I bought one because it's just pocket money and I wanted to see which Microchip PIC it uses and if you actually got access to a schematic if you bought one (you don't unless things have changed since the…
I suspect that you are right and that the reference to CC in the Kickstarter was simply to attract support by implying community sharing without any intention of actually delivering. The PiFace crew (same…
I'm missing something here - why not order one from Farnell - worked for me.
(although why you want one remains a mystery !)
Instead me too want one and I have done a mistake so I can't buy From Spain there is a limit of 50 Euro min for buying. Just yesterday I have ordered two Raspi PI and another stuff... I was SURE I was forgetting something and it was. I forgot to order a codebug ! Result I can't buy it until the next big order.
I bought one because it's just pocket money and I wanted to see which Microchip PIC it uses and if you actually got access to a schematic if you bought one (you don't unless things have changed since the weekend). This is weird (to put it kindly) since on the Kickstarter campaign they promised it would be open hardware. If I ever get round to it (it's not a priority) I'll trace out the circuit and work out how to gaol break the PIC. It has some test points that look as if they might give access to a PIC debug port - if so you could use usual Microchip tools to write some proper code.
I can't help thinking how much better the whole thing would be if they had used an ARM Cortex based micro with a decent amount of RAM (it has 2k) - it might have cost a tiny bit more but would have been so much more useful.
The reference is still there on this page - scroll down a long way to just under the Union flag.
It should be interpreted. And I think that they played over this...
CodeBug will be released under a Creative Commons license so everyone can remix and make their own bugs. If you've never done any circuit board design, don't worry, we'll even show you how you could do this too!
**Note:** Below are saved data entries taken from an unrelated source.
(** * CSMA/CD Ethernet simulation ([lab4/ethernet.py])

    A shallow embedding of the cable cells, the per-cell propagation, the
    transmission state machine, the device scheduler and the round loop of
    [main], followed by the properties of the specification.

    Conventions of the embedding.
    - Python integers are [Z]; [str | None] is [option string]; the
      collision marker is the string ["#"], as in the source.
    - A Python list of objects is a [list]; mutating an attribute of
      [l[i]] is an update of the list at the index [i] resolves to.  Every
      medium of the program is built by a comprehension of fresh
      [CableCell(i)] objects, so its elements are pairwise distinct objects
      and an update through a reference is an update at that index.
    - A raised exception ([IndexError]) is [None] in the option monad.
    - The hidden global generator of [random] is an explicit state
      threaded through the calls that draw from it.
    - [print] and [time.sleep] do not touch the simulation state and are
      left out. *)

From stdpp Require Import base option list list_numbers strings.
From Stdlib Require Import ZArith Lia Permutation.

Local Open Scope Z_scope.

(** ** Python run-time pieces used by the program *)

(** [l[i]] on a list of length [n]: the position an index resolves to.
    Negative indices count from the end; anything else is out of range. *)
Definition py_index (n : nat) (i : Z) : option nat :=
  if decide (0 ≤ i < Z.of_nat n) then Some (Z.to_nat i)
  else if decide (- Z.of_nat n ≤ i < 0) then Some (Z.to_nat (Z.of_nat n + i))
  else None.

Definition getitem {A} (l : list A) (i : Z) : option A :=
  k ← py_index (length l) i; l !! k.

(** [l[i].attr = v], given as the function [f] that rewrites the object. *)
Definition setitem_attr {A} (f : A → A) (l : list A) (i : Z) : option (list A) :=
  k ← py_index (length l) i; Some (alter f k l).

(** The generator behind [random]: an arbitrary sequence of raw draws and
    the number of draws consumed so far. *)
Record Random := mkRandom { gen : nat → nat; drawn : nat }.

Definition next_raw (r : Random) : nat * Random :=
  (gen r (drawn r), mkRandom (gen r) (S (drawn r))).

(** [random.randint(a, b)]: an integer in [a..b]. *)
Definition randint (a b : Z) (r : Random) : Z * Random :=
  let '(x, r') := next_raw r in (a + Z.of_nat x `mod` (b - a + 1), r').

(** [random.choice(seq)]: an element of [seq] ([IndexError] when empty). *)
Definition choice {A} (seq : list A) (r : Random) : option (A * Random) :=
  let '(x, r') := next_raw r in
  v ← seq !! (x `mod` length seq)%nat; Some (v, r').

(** ** Configuration constant *)

Definition ETHERNET_CABLE_LENGHT : Z := 20.

Definition signal := option string.
(** [s != None] *)
Definition present (s : signal) : bool :=
  match s with Some _ => true | None => false end.

(** ** [class CableCell] *)
Module CableCell.

Record t := mk { pos : Z; left : signal; right : signal }.

Definition set_left (v : signal) (c : t) : t := mk (pos c) v (right c).
Definition set_right (v : signal) (c : t) : t := mk (pos c) (left c) v.

(** [__init__] *)
Definition init (_pos_ : Z) : t := mk _pos_ None None.

(** [new_signal] *)
Definition new_signal (sig : string) (self : t) : t :=
  mk (pos self)
     (if present (left self) then Some "#"%string else Some sig)
     (if present (right self) then Some "#"%string else Some sig).

(** The left-neighbour block of [propagate] (lines 75-87). *)
Definition propagate_left (self : t) (cable new_cable : list t) : option (list t) :=
  if decide (pos self ≠ 0) then
    lft ← getitem cable (pos self - 1);
    _ ← getitem new_cable (pos self - 1);
    if present (left self) && present (right lft) then
      nc ← setitem_attr (set_left (Some "#"%string)) new_cable (pos self - 1);
      setitem_attr (set_right (Some "#"%string)) nc (pos self)
    else if present (right lft) then
      setitem_attr (set_right (right lft)) new_cable (pos self)
    else if present (left self) then
      setitem_attr (set_left (left self)) new_cable (pos self - 1)
    else Some new_cable
  else Some new_cable.

(** The right-neighbour block (lines 90-102). *)
Definition propagate_right (self : t) (cable new_cable : list t) : option (list t) :=
  if decide (pos self ≠ ETHERNET_CABLE_LENGHT - 1) then
    rgt ← getitem cable (pos self + 1);
    _ ← getitem new_cable (pos self + 1);
    if present (right self) && present (left rgt) then
      nc ← setitem_attr (set_right (Some "#"%string)) new_cable (pos self + 1);
      setitem_attr (set_left (Some "#"%string)) nc (pos self)
    else if present (left rgt) then
      setitem_attr (set_left (left rgt)) new_cable (pos self)
    else if present (right self) then
      setitem_attr (set_right (right self)) new_cable (pos self + 1)
    else Some new_cable
  else Some new_cable.

(** The collision block on [new_self] (lines 105-107). *)
Definition collapse (c : t) : t :=
  if present (left c) && present (right c)
  then mk (pos c) (Some "#"%string) (Some "#"%string) else c.

(** [propagate]: [new_self] is fetched first, then the two neighbour
    blocks run, then [new_self] is collapsed. *)
Definition propagate (self : t) (cable new_cable : list t) : option (list t) :=
  _ ← getitem new_cable (pos self);
  nc1 ← propagate_left self cable new_cable;
  nc2 ← propagate_right self cable nc1;
  setitem_attr collapse nc2 (pos self).

(** [__str__] *)
Definition str (self : t) : string :=
  match left self, right self with
  | None, None => "_"%string
  | None, Some r => r
  | Some l, _ => l
  end.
By a licensing point of view, first of all it is not explained what kind of CC is used (there are at least three). For example: SA-NC-ND is ShareAlike, NoCommercial, NoDerivative. Means that you should use it as-is, can integrate in your project but as the license is threaded, your project itself can't be commercial. Instead of SA-$ means that you can create your own product also for commercial usage, and you should cite the device. In short words the CC licenses are progressively restrictive, from the simple CC-BY where you are obliged simply to mention the original attribution up to CC BY-NC-ND where you are obliged to mention the attribution, only for non commercial use and explicitly you can't make derivate products integrating the licensed device.
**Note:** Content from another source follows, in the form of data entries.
(* ===== verification/Prelude.v ===== *)
(** * xv6-x86-exercises: a verification library

    The repository is xv6 for x86-64: a kernel (kernel/), its C library and programs (ulib/, user/), and the program that
    builds the file-system image (tools/mkfs.c). This library translates that code into executable definitions and proves
    what each part promises. Paths below are relative to src/.

    ** The parts and how they interact

    A user program enters the kernel through [trap], which calls [syscall], a device handler, or [yield]. The system calls use
    open files ([File]), which are inodes, pipes or the console. Inodes live in the file system, which reads and writes blocks
    through the buffer cache, and writes them inside a transaction of the log. The buffer cache calls a disk driver: the IDE
    driver, or the disk in memory. Processes have page tables, made of pages of the page allocator, and a kernel stack.
    mkfs writes the image that the kernel then reads.

    ** How the code is translated

    - A C integer is a [Z]; [u8], [u16], [u32], [u64], [s16], [s32] are the conversions, written where the code can leave
      the range of its type.
    - Kernel code is a function in the monad [K] of Monad.v over the record [kstate] of the kernel's globals (Types.v). It
      returns ([Ret]), panics ([Panic]), gives up the CPU ([Sched]), accesses memory outside an object ([Fault]) or exhausts
      its fuel ([NoFuel]). [runs m s Q] is total correctness: [m] returns from [s], in [Q].
    - User code, mkfs and the user allocator use the same monad over a state of their own.
    - A pointer into a table (buffers, inodes, files, processes) is an index of the table. Pages, page tables, trap frames and
      user memory are bytes at addresses (Mem.v).
    - A device is a function of the history of the accesses (Port.v), a disk driver is an instance of the class [DiskDriver]
      (Bio.v), the system calls a user program makes are an instance of [Syscalls] (Ulib.v) or [ProcCalls] (UserProcs.v), and
      for the tests [TestCalls] and [MemCalls] (UserTests.v). Theorems hold for every instance; the laws they use are fields
      of the class or hypotheses.

    ** The files

    - Foundations: Prelude.v (integers, bytes in blocks, lists), Types.v (the structures and constants of include/ and the
      record of globals), Monad.v (the monad and its rules), Ring.v (doubly linked rings), Demo.v (a small file system for the
      witnesses).
    - Sched.v: [acquire], [release], [sleep], [wakeup], [sched], [yield] of kernel/spinlock.c and kernel/proc.c, on one CPU.
      Spinlock.v: the same locks access by access on several CPUs.
    - Buffer cache, kernel/bio.c and kernel/memide.c: Bio.v, BioSpec.v, BioProps.v. IDE driver, kernel/ide.c: Ide.v,
      IdeProps.v.
    - Log, kernel/log.c: Log.v, LogSpec.v, Crash.v. TxSpec.v is the interface [txf] that the file system is verified against.
    - kernel/string.c: KString.v.
    - File system, kernel/fs.c: Fs.v (blocks and inodes), FsDir.v (directories and paths), FsBlocks.v and FsBlocksProps.v (the
      block allocator), FsInode.v and FsInodeOps.v (inodes), FsFile.v, FsFileOps.v and FsFileProps.v (contents),
      FsDirProps.v (directories), FsPath.v (paths).
    - Memory: Mem.v (bytes), Kalloc.v (kernel/kalloc.c), Vm.v, VmSpec.v, VmProps.v, VmCopy.v, VmFree.v (kernel/vm.c,
      kernel/vm64.c).
    - Open files and pipes: Pipe.v (kernel/pipe.c), File.v (kernel/file.c).
    - Processes: Proc.v, ProcWait.v, ProcSched.v (kernel/proc.c), Exec.v (kernel/exec.c).
    - System calls and traps: Syscall.v, SyscallProps.v (kernel/syscall.c), Sysfile.v (kernel/sysfile.c), Trap.v
      (kernel/sysproc.c, kernel/trap.c, the table of kernel/syscall.c). Calm.v, CalmDev.v and FdProps.v follow the
      descriptors through all of them.
    - Devices: Port.v (include/x86.h), Print.v, Console.v, ConsoleProps.v (kernel/console.c, kbd.c, uart.c), Irq.v
      (kernel/picirq.c, timer.c, ioapic.c, lapic.c), Mp.v (kernel/mp.c, acpi.c).
    - Start: Boot.v (kernel/bootmain.c), Main.v (kernel/main.c).
    - User: Ulib.v and PrintProps.v (ulib/ulib.c, printf.c), Umalloc.v and UmallocProps.v (ulib/umalloc.c), Grep.v
      (user/grep.c), Sh.v, ShProps.v, ShPrint.v, ShRun.v (user/sh.c), Utils.v (cat, wc, echo, ls, ln, mkdir, rm, kill),
      UserProcs.v (init, schedtest, forktest, stressfs, zombie), UserTests.v and UserTestsProps.v (user/usertests.c).
    - mkfs, tools/mkfs.c: Mkfs.v, MkfsImage.v, MkfsProps.v.

    ** What is proved

    - Log: a crash at any write leaves all or nothing of a transaction, and recovery can itself be interrupted
      ([transaction_atomic], [recovery_restartable]).
    - Buffer cache: it refines a map of blocks over any driver, and recycles the least recently used buffer
      ([cache_refines_map], [bget_lru]). IDE driver: the queued requests are served in order and each completes, if the
      device answers as a disk does ([iderw_completes]).
    - File system: the block and inode allocators are first fit and exact ([balloc_first_fit], [balloc_bfree_roundtrip],
      [ialloc_first_fit]); the inode cache has no duplicates and agrees with the disk ([iget_unique], [iupdate_ilock]); [readi]
      and [writei] refine an array of bytes and touch no other file ([readi_contents], [writei_contents], [writei_isolated],
      [writei_readi]); directories refine a list of names ([dirlookup_finds], [dirlink_adds]); paths are walked
      component by component without losing or keeping a reference ([namex_resolves]).
    - mkfs: the kernel reads back from its image the files it was given, by inode and, when their names are distinct and
      their entries do not fill the last directory block exactly, by name ([mkfs_readable], [mkfs_lookup]).
    - Memory: pages are neither lost nor handed out twice ([kalloc_conserves], [kinit1_pages]); page tables refine a map from
      pages to entries ([mappages_maps]); a copied address space has its own equal pages ([copyuvm_copies]), and a freed one
      returns its directory, tables and user pages, but not the two upper tables of [setupkvm] (the lemmas [freevm_frees] and
      [freevm_leaks]).
    - Processes and synchronisation: mutual exclusion on several CPUs ([mutual_exclusion]); [exit] and [wait] on every branch,
      with the slot and the memory of the child that [wait] reaps, and no missed wakeup ([exit_wait_cases],
      [wait_misses_no_exit]); in a pass of the scheduler every runnable process gets the CPU or is taken by another CPU, if the
      processes it switches to come back ([scheduler_serves]); pipes are queues, and no wakeup is lost while the read end is open
      and nobody is killed ([pipe_fifo], [pipe_no_lost_wakeup]).
    - System calls: arguments are fetched from inside the process ([fetch_in_process]); reference counts and types of open
      files agree with the descriptors ([descriptors_typed]).
    - Console: the line discipline refines an editor of lines ([console_lines]); numbers are printed inside the buffer, and
      [atoi] reads those that are not negative back ([printint_bounds]).
    - User programs: the allocator is safe and, below 2GB, fails only when it must ([allocator_safe], [malloc_cases]); grep
      decides its regular expressions and prints the lines that match of a small input in a fresh buffer
      ([match_decides_re], [grep_prints]); the shell parses what is
      printed, always ends, and starts the programs of the command with the right descriptors ([parse_print],
      [parsecmd_total], [runcmd_refines]). The kernel's tests accept a reference file system ([fs_tests_pass]), a pipe that
      delivers the bytes ([pipe1_reader_exact]) and a [wait] that returns the child ([exitwait_passes]).

    A concrete input at which the hypotheses hold follows each theorem that has some.

    ** Fuel and bounds

    A loop that is not structural takes fuel. Where the code bounds the loop, the fuel is computed from that bound and the
    theorem says the loop returns: [copy_fuel] and [dir_fuel] (the file size), the length of the line in the shell's parser,
    the length of the data in [iappend], four steps per call in the user allocator. A loop around [sleep] leaves in
    [sleep], so one test after it is enough on one CPU. A loop that waits for a device or for input, or that serves
    for ever, takes its fuel as an argument: the number of polls, reads, lines or rounds.

    The constants of include/param.h are those of the code (10 buffers, 50 inodes, 64 processes, 16 descriptors, a log of 10
    blocks). [txf F] is about transactions that write the blocks [F], at most seven, which with the buffers held at once fit
    the cache.

    ** What is not modelled

    - The assembly files (entry, boot, context switch, trap entry, the system-call stubs): machine code below the meaning of C.
      [swtch] and [trapret] are the points where a run ends or starts. vectors.S is generated.
    - The variants for 32 bits of setupkvm, seginit and switchuvm in kernel/vm.c and of tvinit and idtinit in kernel/trap.c:
      the build is for 64 bits.
    - Loads of control registers, descriptor tables and flags in include/x86.h: no modelled code reads them back.
    - include/defs.h and include/user.h: declarations only.
    - [mem] and [main] of user/usertests.c: [mem] works on the blocks of the allocator, whose model has a state of its own.
      user/lotteryschedtest.c calls [settickets], which the kernel does not have, and is not built.
    - mpbcpu of kernel/mp.c, memcpy of kernel/string.c, tss_set_ist: nothing modelled calls them. ideinit of memide.c records
      the address of the image.
    - In the allocator of the user library the system call [sbrk] is an interface: the break moves as [growproc] moves
      it, up to a limit of the heap's state that stands for the pages the kernel has left. In the shell, which files can be
      opened is given, and [wait] returns nothing: children run to their end where they are started, so what the parent
      closes is not seen by them. In the scheduler, what happens from the switch to a process to the switch back, by that
      process and by the other CPUs, is an argument of the pass; [sti] and [hlt] between passes have no effect on the state.
    - What [panic] prints: a panic is an outcome with its message. What the CPUs' caches do: memory is sequentially
      consistent, as [xchg] makes it for the locks.

    One-line definitions of register, flag and interrupt numbers, of array sizes and of field offsets are in the files that
    use them, but have no entry of their own in the map from definitions to source lines. *)

From stdpp Require Export base gmap list strings numbers sets fin_maps.
From Stdlib Require Export ZArith Lia.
In this scenario the CC license is not expressed at all without the specific version (actually the most used are 2.0 and 3.0) and without the licensing legal coverage in human readable form As a matter is like just to say "this is mine" nothing more. You can find all the license types and how the CC protection involves respect the protected opera in the following link: https://creativecommons.org/licenses/
Then there is another aspect. The CC mentioned (that IMO remain senseless as it is expressed) does not mention implicitly nothing that we should expect from them but just only what we can't expect from them. In the case of a device (hardware) or software the CC is almost ineffective, as it has been though for the protection of operas like music, text, documents etc. To have effect should be accomplished by a licensing for software and hardware, separately. If they does not explicitly declare that the software is released under a specific software license (hopefully a open source one e.g. MIT, Apache, GNU etc.) and the same for hardware with a open hardware license, the only thing they say is "you can buy your unit, place it inside your project, as you prefer and enjoy.
My conclusion is that if we want to know more on the internal architecture of the codebug the only way is to reverse-engineering it.